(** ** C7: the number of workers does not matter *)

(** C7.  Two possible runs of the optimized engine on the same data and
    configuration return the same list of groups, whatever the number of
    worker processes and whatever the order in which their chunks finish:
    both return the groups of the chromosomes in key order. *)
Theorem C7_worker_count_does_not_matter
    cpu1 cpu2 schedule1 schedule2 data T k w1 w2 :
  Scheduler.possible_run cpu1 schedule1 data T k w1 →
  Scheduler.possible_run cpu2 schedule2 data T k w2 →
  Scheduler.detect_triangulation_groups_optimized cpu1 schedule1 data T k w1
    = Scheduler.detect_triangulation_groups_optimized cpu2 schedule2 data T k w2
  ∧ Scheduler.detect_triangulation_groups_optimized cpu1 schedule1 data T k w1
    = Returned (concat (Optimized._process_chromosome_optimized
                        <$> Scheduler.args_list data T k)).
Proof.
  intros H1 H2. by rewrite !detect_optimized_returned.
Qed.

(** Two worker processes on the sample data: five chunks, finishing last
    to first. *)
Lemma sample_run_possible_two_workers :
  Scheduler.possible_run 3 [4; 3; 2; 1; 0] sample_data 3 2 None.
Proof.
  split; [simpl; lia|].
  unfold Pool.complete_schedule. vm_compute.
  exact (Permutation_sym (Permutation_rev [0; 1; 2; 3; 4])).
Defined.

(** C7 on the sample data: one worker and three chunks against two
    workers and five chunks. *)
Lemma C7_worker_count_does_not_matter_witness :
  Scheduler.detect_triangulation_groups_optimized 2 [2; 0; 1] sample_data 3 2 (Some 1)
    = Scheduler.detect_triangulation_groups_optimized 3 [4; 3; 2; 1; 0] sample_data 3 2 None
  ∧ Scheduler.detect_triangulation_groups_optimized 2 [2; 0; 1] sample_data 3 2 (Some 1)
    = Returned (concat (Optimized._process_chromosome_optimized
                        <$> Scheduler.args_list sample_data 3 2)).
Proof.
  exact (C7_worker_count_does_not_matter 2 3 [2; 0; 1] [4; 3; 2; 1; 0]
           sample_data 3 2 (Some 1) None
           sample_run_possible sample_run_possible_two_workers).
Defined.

--

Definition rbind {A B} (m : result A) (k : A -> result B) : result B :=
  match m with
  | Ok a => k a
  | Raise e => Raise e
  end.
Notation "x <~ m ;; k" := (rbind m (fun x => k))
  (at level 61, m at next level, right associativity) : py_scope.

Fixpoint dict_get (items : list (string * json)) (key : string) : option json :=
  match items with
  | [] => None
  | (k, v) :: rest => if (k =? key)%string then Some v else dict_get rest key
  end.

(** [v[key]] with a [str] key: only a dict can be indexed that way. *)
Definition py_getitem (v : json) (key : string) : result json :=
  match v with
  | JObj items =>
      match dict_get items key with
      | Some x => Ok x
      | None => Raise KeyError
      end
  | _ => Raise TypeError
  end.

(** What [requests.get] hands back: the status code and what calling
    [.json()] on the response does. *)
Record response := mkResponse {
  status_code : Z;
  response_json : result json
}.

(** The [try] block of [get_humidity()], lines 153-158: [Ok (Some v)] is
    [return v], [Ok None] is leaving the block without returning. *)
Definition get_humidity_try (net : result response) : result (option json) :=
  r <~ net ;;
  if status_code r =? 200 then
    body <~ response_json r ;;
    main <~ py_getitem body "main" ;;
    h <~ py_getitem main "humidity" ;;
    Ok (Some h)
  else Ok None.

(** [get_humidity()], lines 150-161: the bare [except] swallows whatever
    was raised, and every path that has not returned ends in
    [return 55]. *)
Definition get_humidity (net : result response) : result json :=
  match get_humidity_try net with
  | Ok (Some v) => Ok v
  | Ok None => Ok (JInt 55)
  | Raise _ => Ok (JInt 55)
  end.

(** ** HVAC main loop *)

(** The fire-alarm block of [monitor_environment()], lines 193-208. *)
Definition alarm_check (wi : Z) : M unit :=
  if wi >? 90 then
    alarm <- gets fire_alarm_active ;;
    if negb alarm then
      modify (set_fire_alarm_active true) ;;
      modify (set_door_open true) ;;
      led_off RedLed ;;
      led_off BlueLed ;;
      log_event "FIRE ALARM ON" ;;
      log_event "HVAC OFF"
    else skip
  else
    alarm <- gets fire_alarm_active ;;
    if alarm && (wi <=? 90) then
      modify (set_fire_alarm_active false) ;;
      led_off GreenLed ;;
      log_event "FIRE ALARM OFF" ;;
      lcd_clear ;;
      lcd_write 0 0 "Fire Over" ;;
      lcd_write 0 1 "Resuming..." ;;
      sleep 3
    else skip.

WHAT TO WORK ON:
Lines with "that": return each one from the data above.

ANSWER BOX:
(** [v[key]] with a [str] key: only a dict can be indexed that way. *)
    was raised, and every path that has not returned ends in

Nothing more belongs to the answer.